With hospice care it is about comfort. Whatever the patient wants, whatever pain relief available, whatever personal thing they may want to do if they are still able. Palliative care focuses on religion and personal beliefs of the patient. They can help in situations where a patient is ready to die, but also has a great deal of fear about dying.
These personal end of life things might also include a lot of legal paperwork and personal decisions. You will need to have medical decisions notarized, and a lawyer might help with pre-planning funerals and estate and asset issues.
If your loved one hasn’t done these things yet when you start care-giving, you may want to initiate conversations to let them know that doing the pre-planning, having these legal documents in place can be what makes it possible for their personal wishes to be met.
What may not be talked about enough is that when the end of life is approaching and your loved one knows it, they may really need your emotional support. They may waffle between fearing death, and wanting it to occur. You will be there for every second of what might be a rocky time for you and the loved one you are caring for.
Talking with your loved one and with other family members can ease the situation for everyone, though perhaps not by much.
This could be a time when you need more support from loved ones and professionals in order to get through it. If you need support, don’t hold back. Get that support, because you have a lot to do at this time in your loved one’s life journey.
Don’t push yourself into physical, mental, and emotional exhaustion. Your family is going to need you. You are the bridge to your loved one at this time. Only you will be able to pass on what family members need to know.
As family caregiver, you are the person who will have experienced everything your loved one experienced. You are the one who will have watched the slow everyday deterioration of your loved one. You will be the one who still has tasks to do after your loved one expires, so grieving may come to you a little later than for others. But eventually it comes.
Meanwhile those tasks you have to do may bump up against the emotional responses you might get from other family members. This is a highly emotional time for everyone.

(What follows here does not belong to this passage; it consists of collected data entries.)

Lemma same_key a b : same a b = true ↔ key a = key b.
Proof.
  unfold same, key. rewrite andb_true_iff, String.eqb_eq, Z.eqb_eq. split; [by intros [-> ->]|by intros [= -> ->]].
Qed.

Lemma same_refl a : same a a = true.
Proof. by apply same_key. Qed.

Lemma same_false a b : same a b = false ↔ key a ≠ key b.
Proof. rewrite <-same_key. by destruct (same a b). Qed.

Lemma same_set_nodeid i a b : same a (set_nodeid i b) = same a b.
Proof. done. Qed.

Lemma has_keys n l : has n l = true ↔ key n ∈ (key <$> l).
Proof.
  unfold has. rewrite existsb_exists, list_elem_of_fmap. split.
  - intros (m & Hm & Hs%same_key). exists m. split; [done|by apply list_elem_of_In].
  - intros (m & Hk & Hm%list_elem_of_In). exists m. split; [done|by apply same_key].
Qed.

Lemma has_false n l : has n l = false ↔ key n ∉ (key <$> l).
Proof. rewrite <-has_keys. by destruct (has n l). Qed.

Lemma node_key_inj l a b : NoDup (key <$> l) → a ∈ l → b ∈ l → key a = key b → a = b.
Proof.
  induction l as [|x l IH]; [by intros _ ?%elem_of_nil|]. rewrite fmap_cons, NoDup_cons. intros [Hx Hl] Ha Hb Hk.
  apply elem_of_cons in Ha as [->|Ha]; apply elem_of_cons in Hb as [->|Hb]; [done| | |by apply IH].
  - destruct Hx. rewrite Hk. by apply list_elem_of_fmap_2.
  - destruct Hx. rewrite <-Hk. by apply list_elem_of_fmap_2.
Qed.

Lemma get_Some n l m : NoDup (key <$> l) → get n l = Some m ↔ m ∈ l ∧ key m = key n.
Proof.
  intros Hl. unfold get. split.
  - intros [Hm Hs]%List.find_some. apply same_key in Hs. split; [by apply list_elem_of_In|done].
  - intros [Hm Hk]. destruct (List.find (same n) l) as [x|] eqn:E.
    + apply List.find_some in E as [Hx Hs]. apply same_key in Hs. f_equal. apply (node_key_inj l); [done|by apply list_elem_of_In|done|congruence].
    + apply List.find_none with (x := m) in E; [|by apply list_elem_of_In]. apply same_false in E. congruence.
Qed.

Lemma get_node_None n l : get n l = None ↔ key n ∉ (key <$> l).
Proof.
  unfold get. rewrite <-has_false. unfold has. induction l as [|x l IH]; [done|]. simpl.
  destruct (same n x); simpl; [done|]. apply IH.
Qed.

Lemma get_perm n l l' : l ≡ₚ l' → NoDup (key <$> l) → get n l = get n l'.
Proof.
  intros Hp Hl. assert (NoDup (key <$> l')) as Hl' by (by rewrite <-Hp).
  destruct (get n l') as [m|] eqn:E; [|apply get_node_None; apply get_node_None in E; by rewrite Hp].
  apply get_Some in E as [Hm Hk]; [|done]. apply get_Some; [done|]. by rewrite Hp.
Qed.

Lemma put_keys n l : key <$> put n l = key <$> l.
Proof.
  unfold put. induction l as [|x l IH]; [done|]. cbn. rewrite IH. destruct (same n x) eqn:E; [|done].
  apply same_key in E. by rewrite E.
Qed.

Lemma put_perm n l l' : l ≡ₚ l' → put n l ≡ₚ put n l'.
Proof. intros Hp. unfold put. by rewrite Hp. Qed.
(* ===== verification/CitusTransition.v ===== *)
(** * Correctness of the transition of a Citus group

    The phases of [PgDistGroup.transition] one by one: what the table holds after what was yielded so far. *)
From stdpp Require Import gmap.
From S2P Require Import Prelude PyDict PyVal Effects Citus CitusHandler CitusProps.

Open Scope string_scope.
Open Scope Z_scope.

Section transition.
Context {W : Type} `{!CitusDb W, !PgDistTable W, !SetOrder}.
Context (used : list (string * Z)) (others : Z → option dist_row) (g cooldown : Z).
Context (Hplain : plain_hosts used) (Hforeign : foreign used others).
Abbreviation holds := (holds used others).
Abbreviation executes := (executes (W := W) g cooldown).

(** The nodes of a task that were yielded, the last one first, are executed one after the other. *)
Definition reaches (w : W) (l : nodes) (w' : W) : Prop :=
  ∀ h t rest, groupid (t_group t) = g → t_cooldown t = cooldown → update_nodes (rev l ++ rest)%list t (h, w) = update_nodes rest t (h, w').

Lemma reaches_nil w : reaches w [] w.
Proof. by intros h t rest _ _. Qed.

Lemma reaches_cons w l w1 n w2 : reaches w l w1 → executes n w1 n w2 → reaches w (n :: l) w2.
Proof.
  intros Hl Hn h t rest Hg Hc. cbn [rev]. rewrite <-app_assoc, Hl by done. cbn [app update_nodes].
  unfold mbind, cM_bind, eff_bind. rewrite Hg, Hc, Hn. by rewrite bool_decide_eq_true_2.
Qed.

(** [t] has been reached: its statements have brought the table to [l], and nothing but secondaries' rows was changed unless it says so. *)
Record reached (w0 : W) (t : Tr) (w : W) (l : nodes) : Prop := {
  rd_reaches : reaches w0 (out t) w;
  rd_holds : holds w l;
  rd_synced : moved t = false → synced w = true;
}.

Lemma reached_perm w0 t w l l' : l ≡ₚ l' → reached w0 t w l → reached w0 t w l'.
Proof. intros Hp [H1 H2 H3]. split; [done|by rewrite <-Hp|done]. Qed.

(** A node is yielded that replaces [x], whose row it has. *)
Lemma reached_yield w0 t w x l n :
  reached w0 t w (x :: l) → (is_primary x = true → moved t = true) → listed n → nodeid n = nodeid x → is_primary n = is_primary x →
  key n ∈ used → label n ∉ (label <$> l) → ∃ w', reached w0 (yield_ n t) w' (n :: l).
Proof.
  intros [H1 H2 H3] Hm Hl Hid Hk Hu Hlab.
  destruct (update_executes used others g cooldown w x l n Hforeign H2 Hl Hid Hk (label_reserved _ _ Hu) Hlab) as (w' & He & Hh & Hs).
  exists w'. split; [by eapply reaches_cons|done|]. cbn. intros Hf. apply Hs; [|by apply H3].
  destruct (is_primary x); [|done]. rewrite Hm in Hf; done.
Qed.

(** What does not concern the table *)
Lemma reached_same w0 t t' w l : out t' = out t → (moved t' = false → moved t = false) → reached w0 t w l → reached w0 t' w l.
Proof. intros Ho Hm [H1 H2 H3]. split; [by rewrite Ho|done|auto]. Qed.

(** [emit] for the node of the new group at [n]'s key *)
Lemma reached_emit w0 t w x l n :
  reached w0 t w (x :: l) → (is_primary x = true → moved t = true) → listed n → nodeid n = nodeid x → is_primary n = is_primary x →
  key n ∈ used → label n ∉ (label <$> l) → ∃ w', reached w0 (emit n t) w' (n :: l).
Proof.
  intros Hr Hm Hl Hid Hk Hu Hlab. unfold emit. apply (reached_yield w0 (with_self (put n (Citus.self t)) t) w x); try done.
  by eapply reached_same; [..|exact Hr].
Qed.

(** The label of a node is new when its key is. *)
Lemma fresh_label n (l : nodes) : key n ∈ used → (∀ m, m ∈ l → key m ∈ used ∧ key m ≠ key n) → label n ∉ (label <$> l).
Proof.
  intros Hn Hl (m & Hlab & Hm)%list_elem_of_fmap. destruct (Hl m Hm) as [Hu Hk]. by apply (label_ne used n m Hplain).
Qed.

Lemma keys_perm (l l' : nodes) : l ≡ₚ l' → NoDup (key <$> l) → NoDup (key <$> l').
Proof. by intros ->. Qed.

Lemma keys_app (l l' : nodes) : NoDup (key <$> l ++ l')%list → NoDup (key <$> l) ∧ NoDup (key <$> l') ∧ ∀ a b, a ∈ l → b ∈ l' → key a ≠ key b.
Proof.
  rewrite fmap_app, NoDup_app. intros (H1 & H2 & H3). split_and!; [done|done|]. intros a b Ha Hb Hk.
  apply (H2 (key a)); [by apply list_elem_of_fmap_2|]. rewrite Hk. by apply list_elem_of_fmap_2.
Qed.

(** ** After the primary *)

(** The state after [fill]: [c] are the nodes of the new group that have rows, the others are those to be added. *)
Record settled (w0 : W) (t : Tr) (w : W) (c : nodes) : Prop := {
  st_reached : reached w0 t w (c ++ gone t)%list;
  st_self : Citus.self t ≡ₚ (c ++ added t)%list;
  st_keys : NoDup (key <$> c ++ added t ++ gone t)%list;
  st_used : ∀ n, n ∈ (c ++ added t ++ gone t)%list → key n ∈ used;
  st_added : Forall (λ n, secondary n ∧ nodeid n = None) (added t);
  st_gone : plain (gone t);
}.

There are now several avenues of support. Should you feel that talking to others and receiving other perspectives from people who have been where you are at, there are a lot of available groups
Grieving and Support: A Note on Grieving
One book many people have talked about and read is an older one: Elizabeth Kubler-Ross's book "On Death and Dying." She talks about her 5 stages of grief. The Kübler-Ross model of grief outlines those five stages as: denial, anger, bargaining, depression, and acceptance. These stages are not necessarily sequential and individuals may experience them in varying degrees and orders.
The thing that is important to remember is that grieving is highly individual. It's great to know that people have studied grieving as a process, but everyone needs to know that not everyone goes through all the possible stages of grief; and not everyone goes through those stages in any kind of order. There is no right or wrong way to Grieve.
But it can be helpful to know that possibilities exist that have been recognized as parts of grieving. Coping with Loss isn’t going to be easy for any family members and friends. Everyone loves in different ways, and will mourn the loss differently.
A number of coping strategies lie in the realm of creative expression. Maybe try art, writing, journaling, even music. Some find themselves again in acts of meditation, exercise, and physical activities. Every person is different. You must find what works for you.